Kedekatan kaum muda dengan teknologi menjadikan mereka sebagai generasi
yang terbuka. Internet membuat mereka mudah untuk melihat dunia luar, bahkan dunia
yang jauh dari tempat mereka tinggal. Sosial media membuat mereka terhubung dengan
orang-orang dari belahan dunia lainnya, sehingga pertemanan mereka tidak lagi dibatasi
oleh wilayah tempat tinggal. Hubungan seperti ini membuat generasi milenial sangat
terbuka terhadap siapa saja. Mereka bisa menerima perbedaan apapun, yang penting
bagi mereka, teman adalah seseorang yang bisa menerima mereka apa adanya,
memberikan kenyamanan, dan mengerti mereka(Rainer 2011, 19-20). Apapun latar
belakang agama, prinsip hidup, dll., tidak jadi persoalan selama mereka saling
terhubung satu sama lain.
Keterbukaan informasi membuatkebenaran menjadi relatif, tergantung pilihan-
pilihan yang kita lakukan. Inilah pula yang dianut oleh kaum muda saat ini.
Ketergantungan mereka pada relasi yang kuat menyebabkan ukuran kebenaran dan
pilihan yang mereka buat tergantung pada pendapat teman-teman mereka. Karena itu
generasi milenial dikenal sebagai generasi yang kuat di dalam kerja tim. Mereka
menjadi sangat berdayaguna ketika ada bersama dengan tim.
Generasi muda muncul sebagai generasi yang percaya diri. Hal ini disebabkan
karena mereka tumbuh dalam kalimat-kalimat motivasi seperti “Kamu pasti bisa!”
“Tidak ada yang mustahil!” Ajang pencarian bakat yang menjadikan orang cepat
popular, seperti Indonesian Idol, menjadikan mereka terobsesi ingin menjadi orang
terkenal, yang memiliki harta berlimpah, asisten pribadi, rumah mewah, dan bisa
memenuhi gaya hidup mereka. Time menyebut gaya hidup seperti ini sebagai
narcissistic personality(Stein 2013).
Kemudahan mendapatkan informasi bahkan kebutuhan-kebutuhan hidup
memberi pengaruh pada kaum muda masa kini. Mereka memiliki mentalitas instan,
hidup mudah, santai, nyaman dan bahagia. Mereka rentan terhadap tekanan, sekalipun
mereka adalah kaum muda yang kreatif. Karena itu pula mereka menjadi generasi muda
yang hidup “untuk hari ini,” sulit diajak untuk berpikir jauh ke depan. Mereka sangat
pragmatis (McCrindle 2008)
Kemudahan melihat dunia luar dan keadaan sosial-ekonomi-politik yang buruk
melahirkan generasi muda yang peka dan peduli dengan lingkungan. Mereka senang
dengan kegiatan-kegiatan sosial tanpa perlu terikat pada satu organisasi tertentu (Rainer
2011). Selain itu situasi politik yang buruk membuat mereka enggan terlibat dalam
urusan politik, bahkan cenderung menghindar.

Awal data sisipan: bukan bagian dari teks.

(* ===== verification/Cost.v ===== *)
(** * Pricing and cost

    [backend/app/services/cost.py] and [backend/app/api/v1/pricing.py]: the
    cost of a span, the two caches in front of the pricing table, the pricing
    catalogue. *)

From S2P Require Import Prelude Text PyVal Decimal Schema App.

Local Open Scope Z_scope.

(** The answers of Redis and PostgreSQL during one lookup. *)
Record LookupEnv : Type := {
  redis_get_fault : option exn;
  db_fault : option exn;
  redis_set_fault : option exn;
}.
Definition no_faults : LookupEnv := Build_LookupEnv None None None.

Definition fault {S} (o : option exn) : M S unit :=
  match o with Some e => raise e | None => mret tt end.

(** [CostService._batch_pricing_intervals]: the intervals fetched for a batch,
    next to the application state. *)
Abbreviation intervals := (gmap (string * string) (list CachedPricing)).
Record CostState : Type := { app : App; batch : intervals }.

Definition with_app (f : App → App) (s : CostState) : CostState :=
  {| app := f (app s); batch := batch s |}.
Definition with_batch (f : intervals → intervals) (s : CostState) : CostState :=
  {| app := app s; batch := f (batch s) |}.

Definition cache_key (provider model : string) : string :=
  "pricing:" +:+ provider +:+ ":" +:+ model +:+ ":active".

Definition covers (from : timestamp) (to : option timestamp) (at_time : timestamp) : bool :=
  (from <=? at_time) && match to with None => true | Some t => at_time <? t end.

Definition _cached_interval_covers (pricing : CachedPricing) (at_time : timestamp) : bool :=
  match c_from pricing with
  | None => false
  | Some valid_from => covers valid_from (c_to pricing) at_time
  end.

(** The dictionary built from a row. *)
Definition pricing_of_row (r : ModelPrice) : CachedPricing :=
  {| c_input := pr_input r; c_output := pr_output r;
     c_from := Some (pr_from r); c_to := pr_to r |}.

(** The rows of one provider and model that are valid at a time. *)
Definition row_matches (provider model : string) (at_time : timestamp)
    (r : ModelPrice) : bool :=
  String.eqb (pr_provider r) provider && String.eqb (pr_model r) model
  && covers (pr_from r) (pr_to r) at_time.

(** [ORDER BY valid_from DESC LIMIT 1] *)
Definition pricing_row (rows : list ModelPrice) (provider model : string)
    (at_time : timestamp) : option ModelPrice :=
  head (sort_by (λ r, - pr_from r) (select (row_matches provider model at_time) rows)).

Definition _get_pricing (env : LookupEnv) (provider model : string)
    (at_time : timestamp) : M CostState (option CachedPricing) :=
  let key := cache_key provider model in
  fault (redis_get_fault env) ;;
  cached ← gets (λ s, pricing_cache (app s) !! key);
  match cached with
  | Some p =>
      if _cached_interval_covers p at_time then mret (Some p)
      else
        fault (db_fault env) ;;
        row ← gets (λ s, pricing_row (model_pricing (db (app s))) provider model at_time);
        match row with
        | None => mret None
        | Some r =>
            fault (redis_set_fault env) ;;
            modify (with_app (with_pricing <[key := pricing_of_row r]>)) ;;
            mret (Some (pricing_of_row r))
        end
  | None =>
      fault (db_fault env) ;;
      row ← gets (λ s, pricing_row (model_pricing (db (app s))) provider model at_time);
      match row with
      | None => mret None
      | Some r =>
          fault (redis_set_fault env) ;;
          modify (with_app (with_pricing <[key := pricing_of_row r]>)) ;;
          mret (Some (pricing_of_row r))
      end
  end.

Definition _get_batch_pricing (env : LookupEnv) (provider model : string)
    (at_time : timestamp) : M CostState (option CachedPricing) :=
  known ← gets (λ s, default [] (batch s !! (provider, model)));
  match List.find (λ p, _cached_interval_covers p at_time) known with
  | Some pricing => mret (Some pricing)
  | None =>
      fetched ← _get_pricing env provider model at_time;
      match fetched with
      | Some p =>
          modify (with_batch (λ b,
            <[(provider, model) := default [] (b !! (provider, model)) ++ [p]]> b)) ;;
          mret (Some p)
      | None => mret None
      end
  end.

Keengganan mereka terhadap lembaga agama muncul karena berbagai sebab.
Keteladanan dalam iman maupun spiritulitas yang berkurang dari para tokoh agama
maupun orangtua menyebabkan mereka agak menarik diri dari agama. Belum lagi
beberapa peristiwa kekerasan kemanusiaan menggunakan agama sebagai dasarnya
menjadikan mereka muak dengan agama. Karena itu pada era mereka muncul gejala
yang disebut “spiritual but not religious” atau “spiritual and religious.”